* _PROBLEM TO SOLVE_:
Once you reach the line that holds "(aget_insert_same _ _ f)." in the listing below, output it and every line after it through the line that holds "(** C35: the", word for word.

* _DATASET EXTRACT_:
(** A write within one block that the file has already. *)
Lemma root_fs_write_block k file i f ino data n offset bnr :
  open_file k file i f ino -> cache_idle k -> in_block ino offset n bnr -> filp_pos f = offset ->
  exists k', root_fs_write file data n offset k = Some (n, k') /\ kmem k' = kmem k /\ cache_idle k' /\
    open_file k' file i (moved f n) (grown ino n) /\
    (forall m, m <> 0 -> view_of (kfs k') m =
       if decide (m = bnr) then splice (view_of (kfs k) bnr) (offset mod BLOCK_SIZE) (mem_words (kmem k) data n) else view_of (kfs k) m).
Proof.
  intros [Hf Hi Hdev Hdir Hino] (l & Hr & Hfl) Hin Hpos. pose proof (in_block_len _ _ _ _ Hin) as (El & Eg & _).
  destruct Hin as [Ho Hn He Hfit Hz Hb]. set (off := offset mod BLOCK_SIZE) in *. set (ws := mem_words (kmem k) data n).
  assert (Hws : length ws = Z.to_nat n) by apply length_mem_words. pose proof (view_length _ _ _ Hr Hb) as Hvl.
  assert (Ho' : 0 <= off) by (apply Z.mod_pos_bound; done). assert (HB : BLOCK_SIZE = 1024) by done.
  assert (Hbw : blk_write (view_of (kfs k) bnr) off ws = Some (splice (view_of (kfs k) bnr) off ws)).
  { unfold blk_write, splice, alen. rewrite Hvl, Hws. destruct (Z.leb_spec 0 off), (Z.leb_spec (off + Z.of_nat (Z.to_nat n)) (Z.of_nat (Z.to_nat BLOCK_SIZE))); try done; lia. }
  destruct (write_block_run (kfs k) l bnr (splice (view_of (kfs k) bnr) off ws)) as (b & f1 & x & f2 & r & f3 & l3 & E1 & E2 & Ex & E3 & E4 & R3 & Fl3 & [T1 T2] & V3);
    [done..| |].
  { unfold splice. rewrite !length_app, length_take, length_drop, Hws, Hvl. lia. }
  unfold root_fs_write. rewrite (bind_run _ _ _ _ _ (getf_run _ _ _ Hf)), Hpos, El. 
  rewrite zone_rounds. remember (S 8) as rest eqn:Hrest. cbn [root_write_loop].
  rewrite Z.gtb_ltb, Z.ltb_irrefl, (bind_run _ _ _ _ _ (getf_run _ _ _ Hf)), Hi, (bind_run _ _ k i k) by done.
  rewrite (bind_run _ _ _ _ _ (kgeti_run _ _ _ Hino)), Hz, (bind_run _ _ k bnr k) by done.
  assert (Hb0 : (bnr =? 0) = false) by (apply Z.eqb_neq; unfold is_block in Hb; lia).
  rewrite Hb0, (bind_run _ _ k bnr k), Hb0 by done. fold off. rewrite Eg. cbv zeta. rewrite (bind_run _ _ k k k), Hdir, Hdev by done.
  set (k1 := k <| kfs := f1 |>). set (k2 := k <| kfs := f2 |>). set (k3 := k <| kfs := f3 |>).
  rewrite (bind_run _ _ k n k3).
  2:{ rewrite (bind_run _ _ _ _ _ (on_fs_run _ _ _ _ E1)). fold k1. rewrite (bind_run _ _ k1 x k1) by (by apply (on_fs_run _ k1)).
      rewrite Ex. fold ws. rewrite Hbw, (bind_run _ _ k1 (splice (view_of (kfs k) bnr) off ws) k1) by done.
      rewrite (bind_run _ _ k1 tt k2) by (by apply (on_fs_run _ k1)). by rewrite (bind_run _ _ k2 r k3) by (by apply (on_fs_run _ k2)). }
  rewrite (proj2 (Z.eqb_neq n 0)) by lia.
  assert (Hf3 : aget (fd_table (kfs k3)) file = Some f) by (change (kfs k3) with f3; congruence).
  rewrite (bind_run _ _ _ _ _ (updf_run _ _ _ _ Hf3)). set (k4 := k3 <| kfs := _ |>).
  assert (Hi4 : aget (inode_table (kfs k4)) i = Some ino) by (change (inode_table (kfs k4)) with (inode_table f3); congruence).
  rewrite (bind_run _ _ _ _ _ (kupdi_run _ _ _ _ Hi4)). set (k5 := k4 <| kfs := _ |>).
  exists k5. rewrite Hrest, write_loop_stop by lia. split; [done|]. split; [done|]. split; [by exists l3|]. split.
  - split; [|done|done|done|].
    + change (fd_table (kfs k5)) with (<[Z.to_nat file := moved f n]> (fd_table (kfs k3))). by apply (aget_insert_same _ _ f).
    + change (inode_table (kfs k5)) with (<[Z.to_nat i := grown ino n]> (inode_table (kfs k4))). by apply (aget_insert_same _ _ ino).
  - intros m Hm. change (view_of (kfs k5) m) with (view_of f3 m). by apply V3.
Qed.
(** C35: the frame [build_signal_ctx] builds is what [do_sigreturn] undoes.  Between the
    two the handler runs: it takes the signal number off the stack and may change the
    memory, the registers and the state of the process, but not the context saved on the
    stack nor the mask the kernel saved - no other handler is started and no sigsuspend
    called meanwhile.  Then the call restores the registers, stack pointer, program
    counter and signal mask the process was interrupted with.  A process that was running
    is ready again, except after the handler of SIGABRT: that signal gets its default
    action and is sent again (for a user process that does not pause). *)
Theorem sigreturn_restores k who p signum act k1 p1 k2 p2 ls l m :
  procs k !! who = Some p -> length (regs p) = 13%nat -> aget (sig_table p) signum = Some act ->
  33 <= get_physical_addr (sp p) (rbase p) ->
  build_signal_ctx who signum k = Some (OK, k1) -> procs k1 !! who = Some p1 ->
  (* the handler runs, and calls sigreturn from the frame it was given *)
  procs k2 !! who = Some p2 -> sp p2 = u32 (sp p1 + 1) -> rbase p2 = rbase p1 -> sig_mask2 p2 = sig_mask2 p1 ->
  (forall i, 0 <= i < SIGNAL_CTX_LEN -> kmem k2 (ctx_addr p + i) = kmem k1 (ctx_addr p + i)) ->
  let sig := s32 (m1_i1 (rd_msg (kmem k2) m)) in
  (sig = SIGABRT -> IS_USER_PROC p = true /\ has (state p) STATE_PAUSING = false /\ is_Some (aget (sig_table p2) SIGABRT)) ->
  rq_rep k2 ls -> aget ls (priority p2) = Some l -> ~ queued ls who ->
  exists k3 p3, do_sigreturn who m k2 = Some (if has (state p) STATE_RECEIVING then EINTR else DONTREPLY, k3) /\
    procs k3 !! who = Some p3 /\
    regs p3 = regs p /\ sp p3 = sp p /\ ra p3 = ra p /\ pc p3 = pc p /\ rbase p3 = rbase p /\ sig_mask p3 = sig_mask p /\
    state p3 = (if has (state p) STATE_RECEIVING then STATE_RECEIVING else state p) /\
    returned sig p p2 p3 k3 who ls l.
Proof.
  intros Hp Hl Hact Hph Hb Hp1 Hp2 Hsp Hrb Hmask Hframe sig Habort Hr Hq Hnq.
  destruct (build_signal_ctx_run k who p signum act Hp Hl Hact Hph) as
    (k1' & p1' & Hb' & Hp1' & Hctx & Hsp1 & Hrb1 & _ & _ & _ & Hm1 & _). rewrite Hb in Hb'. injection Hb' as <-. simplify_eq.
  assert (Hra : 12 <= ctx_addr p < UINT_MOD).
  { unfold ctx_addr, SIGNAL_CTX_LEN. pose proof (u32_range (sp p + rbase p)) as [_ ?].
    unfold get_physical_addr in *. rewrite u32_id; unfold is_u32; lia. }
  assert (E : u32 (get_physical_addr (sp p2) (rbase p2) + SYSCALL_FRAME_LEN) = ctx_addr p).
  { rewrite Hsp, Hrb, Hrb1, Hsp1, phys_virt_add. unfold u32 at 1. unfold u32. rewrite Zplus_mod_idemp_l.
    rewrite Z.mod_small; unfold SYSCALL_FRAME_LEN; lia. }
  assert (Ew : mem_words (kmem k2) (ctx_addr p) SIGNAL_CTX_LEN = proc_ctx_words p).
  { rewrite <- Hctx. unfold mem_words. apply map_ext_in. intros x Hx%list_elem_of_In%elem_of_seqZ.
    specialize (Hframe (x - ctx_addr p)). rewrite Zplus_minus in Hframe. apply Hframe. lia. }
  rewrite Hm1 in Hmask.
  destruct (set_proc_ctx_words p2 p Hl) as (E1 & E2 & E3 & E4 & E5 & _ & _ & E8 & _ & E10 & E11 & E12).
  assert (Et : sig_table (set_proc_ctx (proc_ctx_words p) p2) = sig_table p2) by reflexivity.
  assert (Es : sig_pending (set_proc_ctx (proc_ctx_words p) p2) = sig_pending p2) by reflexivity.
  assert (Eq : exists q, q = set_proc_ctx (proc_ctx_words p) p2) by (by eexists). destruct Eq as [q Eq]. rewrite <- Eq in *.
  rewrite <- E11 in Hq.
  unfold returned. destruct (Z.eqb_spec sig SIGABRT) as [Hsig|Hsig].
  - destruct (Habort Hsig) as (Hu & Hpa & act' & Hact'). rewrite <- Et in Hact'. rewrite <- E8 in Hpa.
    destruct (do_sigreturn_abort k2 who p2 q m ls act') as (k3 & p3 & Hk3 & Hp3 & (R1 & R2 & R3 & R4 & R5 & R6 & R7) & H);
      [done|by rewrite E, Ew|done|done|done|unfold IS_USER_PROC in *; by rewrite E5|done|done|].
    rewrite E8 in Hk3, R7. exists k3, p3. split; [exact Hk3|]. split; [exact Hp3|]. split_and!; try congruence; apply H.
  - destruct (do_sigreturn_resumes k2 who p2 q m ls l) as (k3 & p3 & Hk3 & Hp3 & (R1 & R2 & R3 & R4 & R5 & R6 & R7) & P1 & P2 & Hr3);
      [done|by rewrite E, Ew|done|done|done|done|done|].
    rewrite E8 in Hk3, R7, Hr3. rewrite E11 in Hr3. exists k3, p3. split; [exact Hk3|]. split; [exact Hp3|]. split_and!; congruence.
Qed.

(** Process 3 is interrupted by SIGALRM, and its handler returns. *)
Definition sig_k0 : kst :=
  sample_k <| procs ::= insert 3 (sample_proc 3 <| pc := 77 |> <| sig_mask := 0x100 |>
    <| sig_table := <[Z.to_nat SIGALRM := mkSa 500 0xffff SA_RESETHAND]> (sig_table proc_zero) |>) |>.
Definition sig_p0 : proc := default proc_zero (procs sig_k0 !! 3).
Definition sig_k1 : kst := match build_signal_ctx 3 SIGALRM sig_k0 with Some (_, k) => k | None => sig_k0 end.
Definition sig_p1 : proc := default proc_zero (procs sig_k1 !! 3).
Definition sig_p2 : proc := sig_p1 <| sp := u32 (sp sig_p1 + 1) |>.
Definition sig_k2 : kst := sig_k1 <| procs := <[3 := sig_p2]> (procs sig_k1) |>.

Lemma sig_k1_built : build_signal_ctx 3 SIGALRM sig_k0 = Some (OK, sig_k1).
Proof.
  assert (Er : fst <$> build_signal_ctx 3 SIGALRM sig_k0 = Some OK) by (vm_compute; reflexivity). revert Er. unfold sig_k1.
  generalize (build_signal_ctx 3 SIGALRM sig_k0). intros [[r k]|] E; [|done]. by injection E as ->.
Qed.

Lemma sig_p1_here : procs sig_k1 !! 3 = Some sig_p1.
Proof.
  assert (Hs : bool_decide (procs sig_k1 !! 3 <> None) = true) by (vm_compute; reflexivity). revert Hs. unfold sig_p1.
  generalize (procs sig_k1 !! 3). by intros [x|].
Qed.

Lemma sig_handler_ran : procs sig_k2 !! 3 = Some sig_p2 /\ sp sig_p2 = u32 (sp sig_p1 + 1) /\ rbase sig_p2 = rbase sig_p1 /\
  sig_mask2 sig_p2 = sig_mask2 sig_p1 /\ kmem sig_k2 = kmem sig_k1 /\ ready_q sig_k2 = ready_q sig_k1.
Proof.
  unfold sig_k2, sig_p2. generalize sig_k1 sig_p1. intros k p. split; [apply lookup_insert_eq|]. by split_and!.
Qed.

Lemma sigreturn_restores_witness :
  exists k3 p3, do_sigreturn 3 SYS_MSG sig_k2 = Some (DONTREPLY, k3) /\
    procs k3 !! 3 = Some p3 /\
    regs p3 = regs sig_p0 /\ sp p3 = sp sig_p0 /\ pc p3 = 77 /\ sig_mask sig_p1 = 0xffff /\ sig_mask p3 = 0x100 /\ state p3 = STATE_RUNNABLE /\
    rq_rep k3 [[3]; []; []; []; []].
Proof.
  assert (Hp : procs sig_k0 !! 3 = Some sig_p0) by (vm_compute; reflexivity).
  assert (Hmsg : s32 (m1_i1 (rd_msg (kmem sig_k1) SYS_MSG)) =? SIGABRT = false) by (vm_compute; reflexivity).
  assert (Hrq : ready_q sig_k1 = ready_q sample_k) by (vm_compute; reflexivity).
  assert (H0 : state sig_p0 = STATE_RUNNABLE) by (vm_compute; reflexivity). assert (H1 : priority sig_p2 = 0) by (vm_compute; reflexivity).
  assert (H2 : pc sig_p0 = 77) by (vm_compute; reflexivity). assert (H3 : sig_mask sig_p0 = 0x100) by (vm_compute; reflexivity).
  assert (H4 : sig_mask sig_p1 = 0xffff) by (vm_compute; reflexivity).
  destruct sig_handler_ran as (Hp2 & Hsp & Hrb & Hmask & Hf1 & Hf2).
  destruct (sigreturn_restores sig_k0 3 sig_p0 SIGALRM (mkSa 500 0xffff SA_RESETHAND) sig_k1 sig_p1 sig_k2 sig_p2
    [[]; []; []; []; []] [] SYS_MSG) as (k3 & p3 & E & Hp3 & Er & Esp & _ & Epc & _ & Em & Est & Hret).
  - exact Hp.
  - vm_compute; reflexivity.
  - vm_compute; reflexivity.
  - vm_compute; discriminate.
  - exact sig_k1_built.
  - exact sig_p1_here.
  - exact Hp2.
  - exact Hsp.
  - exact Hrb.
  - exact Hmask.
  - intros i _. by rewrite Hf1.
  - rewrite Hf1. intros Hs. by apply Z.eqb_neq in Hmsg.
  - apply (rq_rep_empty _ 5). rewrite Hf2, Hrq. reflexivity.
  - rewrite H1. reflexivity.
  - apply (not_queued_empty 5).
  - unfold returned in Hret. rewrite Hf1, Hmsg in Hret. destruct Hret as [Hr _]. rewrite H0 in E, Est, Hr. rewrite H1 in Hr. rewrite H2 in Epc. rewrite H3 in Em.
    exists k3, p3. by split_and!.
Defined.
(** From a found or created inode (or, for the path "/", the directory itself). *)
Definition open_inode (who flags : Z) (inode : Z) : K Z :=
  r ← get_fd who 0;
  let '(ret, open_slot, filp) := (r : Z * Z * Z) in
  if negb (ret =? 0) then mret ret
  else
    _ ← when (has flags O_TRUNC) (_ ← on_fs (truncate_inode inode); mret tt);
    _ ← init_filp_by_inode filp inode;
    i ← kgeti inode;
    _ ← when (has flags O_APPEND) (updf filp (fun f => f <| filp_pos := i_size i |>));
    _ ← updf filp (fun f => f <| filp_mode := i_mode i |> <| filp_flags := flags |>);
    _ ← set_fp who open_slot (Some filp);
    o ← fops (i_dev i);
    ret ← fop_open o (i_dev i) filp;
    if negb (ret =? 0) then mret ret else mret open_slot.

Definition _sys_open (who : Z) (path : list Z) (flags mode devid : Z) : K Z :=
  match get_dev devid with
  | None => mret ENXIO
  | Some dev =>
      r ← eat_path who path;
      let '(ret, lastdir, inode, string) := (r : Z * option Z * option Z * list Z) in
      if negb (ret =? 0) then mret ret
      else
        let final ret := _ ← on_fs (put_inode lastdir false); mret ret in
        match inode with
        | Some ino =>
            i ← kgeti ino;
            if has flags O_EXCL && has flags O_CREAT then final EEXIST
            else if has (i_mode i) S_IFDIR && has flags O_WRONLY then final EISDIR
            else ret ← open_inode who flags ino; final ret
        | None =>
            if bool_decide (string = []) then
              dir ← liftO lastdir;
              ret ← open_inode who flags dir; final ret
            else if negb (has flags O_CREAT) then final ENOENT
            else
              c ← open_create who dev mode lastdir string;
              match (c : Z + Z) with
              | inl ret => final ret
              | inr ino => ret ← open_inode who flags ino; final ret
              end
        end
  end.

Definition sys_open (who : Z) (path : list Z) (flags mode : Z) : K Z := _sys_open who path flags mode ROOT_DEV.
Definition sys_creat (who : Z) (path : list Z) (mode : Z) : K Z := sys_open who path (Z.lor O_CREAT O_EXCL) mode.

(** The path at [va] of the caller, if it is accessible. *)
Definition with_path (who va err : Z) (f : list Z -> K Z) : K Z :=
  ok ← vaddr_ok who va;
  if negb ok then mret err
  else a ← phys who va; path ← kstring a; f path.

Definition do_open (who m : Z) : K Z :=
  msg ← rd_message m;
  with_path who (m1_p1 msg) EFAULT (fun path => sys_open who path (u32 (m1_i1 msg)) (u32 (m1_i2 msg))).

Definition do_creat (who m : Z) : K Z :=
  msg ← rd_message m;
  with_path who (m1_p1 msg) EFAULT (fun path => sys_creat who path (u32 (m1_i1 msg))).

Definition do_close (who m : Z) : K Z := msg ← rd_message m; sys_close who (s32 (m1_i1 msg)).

* _SOLUTION FOR THIS EXERCISE_:
    + change (fd_table (kfs k5)) with (<[Z.to_nat file := moved f n]> (fd_table (kfs k3))). by apply (aget_insert_same _ _ f).
    + change (inode_table (kfs k5)) with (<[Z.to_nat i := grown ino n]> (inode_table (kfs k4))). by apply (aget_insert_same _ _ ino).
  - intros m Hm. change (view_of (kfs k5) m) with (view_of f3 m). by apply V3.
Qed.
(** C35: the frame [build_signal_ctx] builds is what [do_sigreturn] undoes.  Between the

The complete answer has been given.